Wednesday, July 29, 2009

Dear Senator Cornyn

Senator John Cornyn
517 Hart Senate Office Bldg.
Washington, DC 20510

Dear Senator Cornyn:

The health care system in the U.S. is a mess. It is too expensive, too inefficient, and leaves too many without health care. The cost is due to greedy drug companies, greedy insurance companies, and, let’s face it, greedy doctors.

Every country in Western Europe has better health care at lower cost than we do. How? All of those countries have national health programs, which vary slightly from country to country, but all of them have a form of “socialized medicine” which work better than the system we have.

Our fear of “socialized medicine” is a result of propaganda by the AMA. When England adopted its national health plan shortly after World War II, the “doctors’ union” put ads in all the newspapers warning that “socialized medicine” was a step towards communism like Soviet Russia. That was a lie then, and it is a lie now. European nations provide health care for all their people and also have healthy, democratic political systems.

When my husband and I lived in England for six weeks in 1991, I sprained my ankle. The doctor came to the house, examined my ankle and suggested I go to the hospital for an x-ray to be sure it was not broken. At the emergency room, I waited about ten minutes before taken to have my ankle x-rayed. Cost to me for the doctor’s call and emergency room treatment was nothing.

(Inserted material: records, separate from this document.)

Lemma auto_wire_call_raise g cls (st : state) kw st1 e st2 :
  build_kwargs g (parameters P cls) [] st = (Return kw, st1) →
  call_class P cls kw st1 = (Raise e, st2) →
  is_Exception e = true →
  _auto_wire P g cls st = (Raise (AutoWireFailure cls e), st2).
Proof.
  intros Hb Hc He. unfold _auto_wire, try_except, bind.
  by rewrite Hb, Hc, He.
Qed.

Lemma param_name_inj (ps : list (param key)) p q :
  NoDup (map param_name ps) → p ∈ ps → q ∈ ps →
  param_name p = param_name q → p = q.
Proof.
  induction ps as [|r ps IH]; simpl; intros Hnd Hp Hq Hpq.
  { by apply elem_of_nil in Hp. }
  apply NoDup_cons in Hnd as [Hr Hnd].
  apply elem_of_cons in Hp as [->|Hp]; apply elem_of_cons in Hq as [->|Hq].
  - done.
  - destruct Hr. rewrite Hpq. by apply (list_elem_of_fmap_2 param_name).
  - destruct Hr. rewrite <- Hpq. by apply (list_elem_of_fmap_2 param_name).
  - by apply IH.
Qed.

Lemma missing_required_unannotated g ps (st : state) kw st1 p :
  NoDup (map param_name ps) → p ∈ ps →
  String.eqb (param_name p) "self" = false →
  annotation p = None → has_default p = false →
  build_kwargs g ps [] st = (Return kw, st1) →
  param_name p ∈ missing_required ps kw.
Proof.
  intros Hnd Hp Hself Hann Hdef Hb.
  unfold missing_required.
  apply (list_elem_of_fmap_2 param_name), list_elem_of_In, filter_In.
  split; [by apply list_elem_of_In|].
  rewrite Hself, Hdef. simpl. unfold bound_by_keyword.
  apply negb_true_iff, andb_false_iff. right.
  apply bool_decide_eq_false_2. intros Hin.
  destruct (build_kwargs_names _ _ _ _ _ _ _ Hb Hin)
    as [Hnil|(q & t & Hq & [_ Hqt] & Hname)].
  { by apply elem_of_nil in Hnil. }
  assert (q = p) as -> by (by apply (param_name_inj ps)).
  congruence.
Qed.
(** The dict built from a grouped count has one key per distinct value. *)
Lemma dict_of_group_by_count_size (key : Question → string) (rows : list Question) :
  size (dict_of_rows (group_by_count key rows))
  = size (list_to_set (key <$> rows) : gset string).
Proof.
  rewrite <- size_dom, dict_of_rows_dom, group_by_count_keys.
  by rewrite list_to_set_remove_dups_string.
Qed.

(** Folding rows with pairwise distinct keys into a dict keeps every row. *)
Lemma dict_of_rows_lookup_from (rows : list (string * Z)) (d : gmap string Z)
    (k : string) (v : Z) :
  NoDup rows.*1 → (k, v) ∈ rows →
  foldl (λ d row, <[row.1 := row.2]> d) d rows !! k = Some v.
Proof.
  revert d. induction rows as [|row rows IH]; intros d Hnd Hin; simpl.
  - by apply elem_of_nil in Hin.
  - rewrite fmap_cons in Hnd. apply NoDup_cons in Hnd as [Hfresh Hnd].
    apply elem_of_cons in Hin as [<-|Hin]; [|by apply IH].
    simpl in *. clear IH. revert d.
    induction rows as [|row rows IH]; intros d; simpl.
    + apply lookup_insert_eq.
    + rewrite fmap_cons in Hfresh, Hnd.
      apply not_elem_of_cons in Hfresh as [Hne Hfresh].
      apply NoDup_cons in Hnd as [_ Hnd].
      rewrite insert_insert_ne by done. by apply IH.
Qed.

(** Each key of the grouped-count dict maps to the number of rows carrying it. *)
Lemma dict_of_group_by_count_lookup (key : Question → string)
    (rows : list Question) (q : Question) :
  q ∈ rows →
  dict_of_rows (group_by_count key rows) !! key q
  = Some (count_rows (filter (λ r, key r = key q) rows)).
Proof.
  intros Hq. apply dict_of_rows_lookup_from.
  - rewrite group_by_count_keys. apply NoDup_remove_dups.
  - unfold group_by_count. apply list_elem_of_fmap.
    exists (key q). split; [done|].
    apply elem_of_remove_dups, list_elem_of_fmap. eauto.
Qed.

Lemma filter_all_rows {A : Type} (rows : list A) :
  filter (λ _ : A, true = true) rows = rows.
Proof. by apply filter_keep_all. Qed.

Lemma count_rows_split (rows : list Question) :
  count_rows rows
  = count_rows (filter (λ q, Live.is_active q = true) rows)
    + count_rows (filter (λ q, Live.is_active q = false) rows).
Proof.
  unfold count_rows. induction rows as [|r rows IH]; [done|].
  rewrite !filter_cons.
  destruct (Live.is_active r) eqn:E; simpl in *;
    repeat case_decide; try done; simpl; lia.
Qed.

(** C8.  The statistics: the inactive count is the total minus the active
    count (and is the number of inactive rows), and the group count is the
    number of keys of the group-name dict, which is the number of distinct
    group names among the active questions.  The store is only read. *)
Theorem get_question_stats_correct (s : Session) :
  inactive_questions (get_question_stats s).1
  = total_questions (get_question_stats s).1
    - active_questions (get_question_stats s).1
  ∧ total_questions (get_question_stats s).1
    = count_rows (prompt_trigger_questions s)
  ∧ active_questions (get_question_stats s).1
    = count_rows (filter (λ q, Live.is_active q = true) (prompt_trigger_questions s))
  ∧ inactive_questions (get_question_stats s).1
    = count_rows (filter (λ q, Live.is_active q = false) (prompt_trigger_questions s))
  ∧ total_groups (get_question_stats s).1
    = Z.of_nat (size (dom (questions_by_group (get_question_stats s).1)))
  ∧ total_groups (get_question_stats s).1
    = Z.of_nat (size (list_to_set
                        (Live.group_name
                           <$> filter (λ q, Live.is_active q = true)
                                      (prompt_trigger_questions s))
                      : gset string))
  ∧ (get_question_stats s).2 = s.
Proof.
  unfold get_question_stats, bind, select_questions, ret. simpl.
  rewrite filter_all_rows.
  split; [done|]. split; [done|]. split; [done|]. split.
  { rewrite (count_rows_split (prompt_trigger_questions s)). lia. }
  split; [by rewrite size_dom|].
  split; [by rewrite dict_of_group_by_count_size | done].
Qed.

(** ** The store invariant is kept by the storage primitives *)

Lemma wf_store_empty : wf_store empty_session.
Proof. split; simpl; constructor. Qed.

Lemma wf_store_flush_question (q : Question) (s : Session) :
  wf_store s → wf_store (flush_question q s).2.
Proof.
  intros [Hq Hh Hqi Hhi Hfk]. split; simpl; try done.
  - by rewrite update_row_id.
  - rewrite Forall_forall in Hqi |- *. intros r Hr.
    assert (Live.id r ∈ Live.id <$> update_row q (prompt_trigger_questions s)) as Hid.
    { apply list_elem_of_fmap. eauto. }
    rewrite update_row_id in Hid.
    apply list_elem_of_fmap in Hid as (r0 & -> & Hr0). by apply Hqi.
  - unfold referential_integrity in *. simpl. by rewrite update_row_id.
Qed.

Lemma wf_store_insert_history (new : Z → HistoryEntry) (s : Session) :
  (∀ pk, Hist.id (new pk) = pk) →
  (∀ pk, Hist.question_id (new pk) ∈ Live.id <$> prompt_trigger_questions s) →
  wf_store s → wf_store (insert_history new s).2.
Proof.
  intros Hpk Hparent [Hq Hh Hqi Hhi Hfk]. split; simpl; try done.
  - rewrite fmap_app. apply NoDup_app. split; [done|]. split.
    + intros k Hk Hin. apply list_elem_of_fmap in Hk as (h & -> & Hk).
      rewrite Forall_forall in Hhi. specialize (Hhi h Hk).
      simpl in Hin. apply list_elem_of_singleton in Hin. rewrite Hpk in Hin. lia.
    + simpl. apply NoDup_singleton.
  - apply Forall_app. split.
    + eapply Forall_impl; [exact Hhi|]. simpl. intros; lia.
    + apply Forall_singleton. rewrite Hpk. lia.
  - unfold referential_integrity in *. simpl.
    apply Forall_app. split; [done|]. by apply Forall_singleton.
Qed.

Lemma wf_store_insert_question (new : Z → Question) (s : Session) :
  (∀ pk, Live.id (new pk) = pk) →
  wf_store s → wf_store (insert_question new s).2.
Proof.
  intros Hpk [Hq Hh Hqi Hhi Hfk]. split; simpl; try done.
  - rewrite fmap_app. apply NoDup_app. split; [done|]. split.
    + intros k Hk Hin. apply list_elem_of_fmap in Hk as (q & -> & Hk).
      rewrite Forall_forall in Hqi. specialize (Hqi q Hk).
      simpl in Hin. apply list_elem_of_singleton in Hin. rewrite Hpk in Hin. lia.
    + simpl. apply NoDup_singleton.
  - apply Forall_app. split.
    + eapply Forall_impl; [exact Hqi|]. simpl. intros; lia.
    + apply Forall_singleton. rewrite Hpk. lia.
  - unfold referential_integrity in *. simpl.
    eapply Forall_impl; [exact Hfk|]. simpl. intros h Hin.
    rewrite fmap_app. apply elem_of_app. by left.
Qed.

Lemma wf_store_delete_row (q : Question) (s : Session) :
  wf_store s → wf_store (delete_row q s).2.
Proof.
  intros [Hq Hh Hqi Hhi Hfk]. split; simpl.
  - eapply sublist_NoDup; [exact Hq|]. apply fmap_sublist, sublist_filter.
  - eapply sublist_NoDup; [exact Hh|]. apply fmap_sublist, sublist_filter.
  - by apply Forall_filter_keep.
  - by apply Forall_filter_keep.
  - unfold referential_integrity in *. simpl.
    rewrite Forall_forall in Hfk |- *. intros h Hin.
    apply list_elem_of_filter in Hin as [Hne Hin].
    specialize (Hfk h Hin). apply list_elem_of_fmap in Hfk as (r & Hid & Hr).
    apply list_elem_of_fmap. exists r. split; [done|].
    apply list_elem_of_filter. split; [congruence | done].
Qed.

(** An invariant of the body of a loop is an invariant of the loop. *)
Lemma for_each_invariant {A : Type} (I : Session → Prop) (body : A → Repo unit)
    (xs : list A) (s : Session) :
  (∀ x s, I s → I (body x s).2) → I s → I (for_each xs body s).2.
Proof.
  intros Hbody. revert s. induction xs as [|x xs IH]; intros s Hs; [done|].
  simpl. unfold bind. specialize (Hbody x s Hs).
  destruct (body x s) as [[] s1]. by apply IH.
Qed.

(** The invariant does not mention the clock. *)
Lemma wf_store_tables (s s' : Session) :
  prompt_trigger_questions s' = prompt_trigger_questions s →
  prompt_trigger_questions_history s' = prompt_trigger_questions_history s →
  next_question_id s' = next_question_id s →
  next_history_id s' = next_history_id s →
  wf_store s → wf_store s'.
Proof.
  intros E1 E2 E3 E4 [Hq Hh Hqi Hhi Hfk].
  split; unfold referential_integrity in *; by rewrite ?E1, ?E2, ?E3, ?E4.
Qed.

Lemma wf_store_tracked_commit (s : Session) (question updated : Question)
    (replaced_at : datetime) (replaced_by : string) (reason : option string) :
  question ∈ prompt_trigger_questions s →
  wf_store s →
  wf_store (tracked_commit s
              (snapshot question replaced_at replaced_by reason (next_history_id s))
              updated).
Proof.
  intros Hin Hwf.
  apply (wf_store_tables
           (flush_question updated
              (insert_history (snapshot question replaced_at replaced_by reason) s).2).2);
    try reflexivity.
  apply wf_store_flush_question, wf_store_insert_history; [done | | done].
  intros pk. simpl. apply list_elem_of_fmap. eauto.
Qed.

(** ** Loops over selected questions *)

Lemma NoDup_fmap_elem_eq {A B : Type} (f : A → B) (l : list A) (x y : A) :
  NoDup (f <$> l) → x ∈ l → y ∈ l → f x = f y → x = y.
Proof.
  intros Hnd Hx Hy Hf.
  apply list_elem_of_lookup in Hx as [i Hi].
  apply list_elem_of_lookup in Hy as [j Hj].
  assert (i = j) as ->; [|congruence].
  eapply NoDup_lookup; [exact Hnd | |].
  - by rewrite list_lookup_fmap, Hi.
  - by rewrite list_lookup_fmap, Hj, Hf.
Qed.

Section row_writers.
(** A loop body that writes back one selected object: [write t q] are the
    values flushed for [q] when the body starts at clock reading [t], and
    the body takes [ticks] readings. *)
Variable write : nat → Question → Question.
Variable ticks : nat.
Variable body : Question → Repo unit.

Hypothesis write_id : ∀ t q, Live.id (write t q) = Live.id q.
Hypothesis body_writes : ∀ q s,
  body q s
  = (tt, {| prompt_trigger_questions :=
              update_row (write (clock s) q) (prompt_trigger_questions s);
            prompt_trigger_questions_history := prompt_trigger_questions_history s;
            next_question_id := next_question_id s;
            next_history_id := next_history_id s;
            clock := (ticks + clock s)%nat |}).

Lemma for_each_writes (selected : list Question) (s : Session) :
  Forall2 (written write ticks selected (clock s))
    (prompt_trigger_questions s)
    (prompt_trigger_questions (for_each selected body s).2)
  ∧ prompt_trigger_questions_history (for_each selected body s).2
    = prompt_trigger_questions_history s
  ∧ next_question_id (for_each selected body s).2 = next_question_id s
  ∧ next_history_id (for_each selected body s).2 = next_history_id s
  ∧ clock (for_each selected body s).2 = (clock s + ticks * length selected)%nat.
Proof.
  revert s. induction selected as [|q rest IH]; intros s.
  - simpl. split; [|split; [done|split; [done|split; [done|lia]]]].
    apply Forall_Forall2_diag, Forall_forall. intros r _. left.
    split; [|done]. simpl. apply not_elem_of_nil.
  - simpl. unfold bind. rewrite body_writes.
    match goal with |- context [for_each rest body ?s1] =>
      destruct (IH s1) as (Hrows & Hhist & Hnq & Hnh & Hclock) end.
    simpl in *. split; [|split; [done|split; [done|split; [done|lia]]]].
    unfold update_row in Hrows.
    apply (proj1 (Forall2_fmap_l
             (λ r : Question,
                if bool_decide (Live.id r = Live.id (write (clock s) q))
                then write (clock s) q else r) _ _ _)) in Hrows.
    eapply Forall2_impl; [exact Hrows|]. clear Hrows.
    intros r r' Hw. unfold compose in Hw. rewrite write_id in Hw.
    unfold written in *. simpl length.
    destruct (decide (Live.id r = Live.id q)) as [Heq|Hne].
    + rewrite (bool_decide_eq_true_2 _ Heq) in Hw.
      destruct Hw as [[Hfresh ->]|(q' & i & Hq' & Hid & Hi & ->)]; right.
      * exists q, 0%nat. split; [apply elem_of_cons; by left|].
        split; [done|]. split; [lia|]. f_equal. lia.
      * exists q', (S i). split; [apply elem_of_cons; by right|].
        rewrite write_id in Hid.
        split; [congruence|]. split; [lia|]. f_equal. lia.
    + rewrite (bool_decide_eq_false_2 _ Hne) in Hw.
      destruct Hw as [[Hfresh ->]|(q' & i & Hq' & Hid & Hi & ->)].
      * left. split; [|done]. rewrite fmap_cons.
        apply not_elem_of_cons. split; [done|exact Hfresh].
      * right. exists q', (S i). split; [apply elem_of_cons; by right|].
        split; [done|]. split; [lia|]. f_equal. lia.
Qed.

End row_writers.

(** Deleting every selected question removes exactly the rows and the
    history rows that carry one of the selected keys. *)
Lemma for_each_delete_row (selected : list Question) (s : Session) :
  prompt_trigger_questions (for_each selected delete_row s).2
  = filter (λ r, Live.id r ∉ Live.id <$> selected) (prompt_trigger_questions s)
  ∧ prompt_trigger_questions_history (for_each selected delete_row s).2
    = filter (λ h, Hist.question_id h ∉ Live.id <$> selected)
             (prompt_trigger_questions_history s)
  ∧ next_question_id (for_each selected delete_row s).2 = next_question_id s
  ∧ next_history_id (for_each selected delete_row s).2 = next_history_id s
  ∧ clock (for_each selected delete_row s).2 = clock s.
Proof.
  revert s. induction selected as [|q rest IH]; intros s.
  - simpl. repeat split; symmetry; apply filter_keep_all;
      intros; apply not_elem_of_nil.
  - simpl. unfold bind. simpl.
    match goal with |- context [for_each rest delete_row ?s1] =>
      destruct (IH s1) as (Hrows & Hhist & Hnq & Hnh & Hclock) end.
    simpl in *. rewrite Hrows, Hhist, !list_filter_filter.
    repeat split; try done; apply list_filter_iff; intros x;
      rewrite not_elem_of_cons; tauto.
Qed.

Lemma Forall2_elem_of_l {A B : Type} (P : A → B → Prop) (l : list A) (k : list B) :
  Forall2 P l k → Forall2 (λ x y, x ∈ l ∧ P x y) l k.
Proof.
  rewrite !Forall2_same_length_lookup. intros [Hlen HP]. split; [done|].
  intros i x y Hx Hy. split; [|by eapply HP].
  apply list_elem_of_lookup. eauto.
Qed.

In Garland, I had a pain in my lower abdomen. After I had a good bowel movement and the pain did not go away, I went to the doctor. She assured me it was not a strangulated hernia but sent me to the emergency room for an MRI. I waited in the emergency room at Baylor Garland for six hours before seeing a doctor. The doctor billed $198.73 for the office visit, and the emergency room charges were $6,119.58! And the diagnosis was that I was constipated! Which was not true – as I had a good bowel movement again, as soon as I got home!

From personal experience, I found the British system much better than ours in the U.S. When is the public going to wake up and demand a national system that works? Of course, Congress will have to stop listening to lobbyists and bring costs down by cutting payments to drug companies, insurance companies, hospitals, suppliers of medical supplies and equipment (another place I know over-pricing from personal experience), and yes, to doctors, too.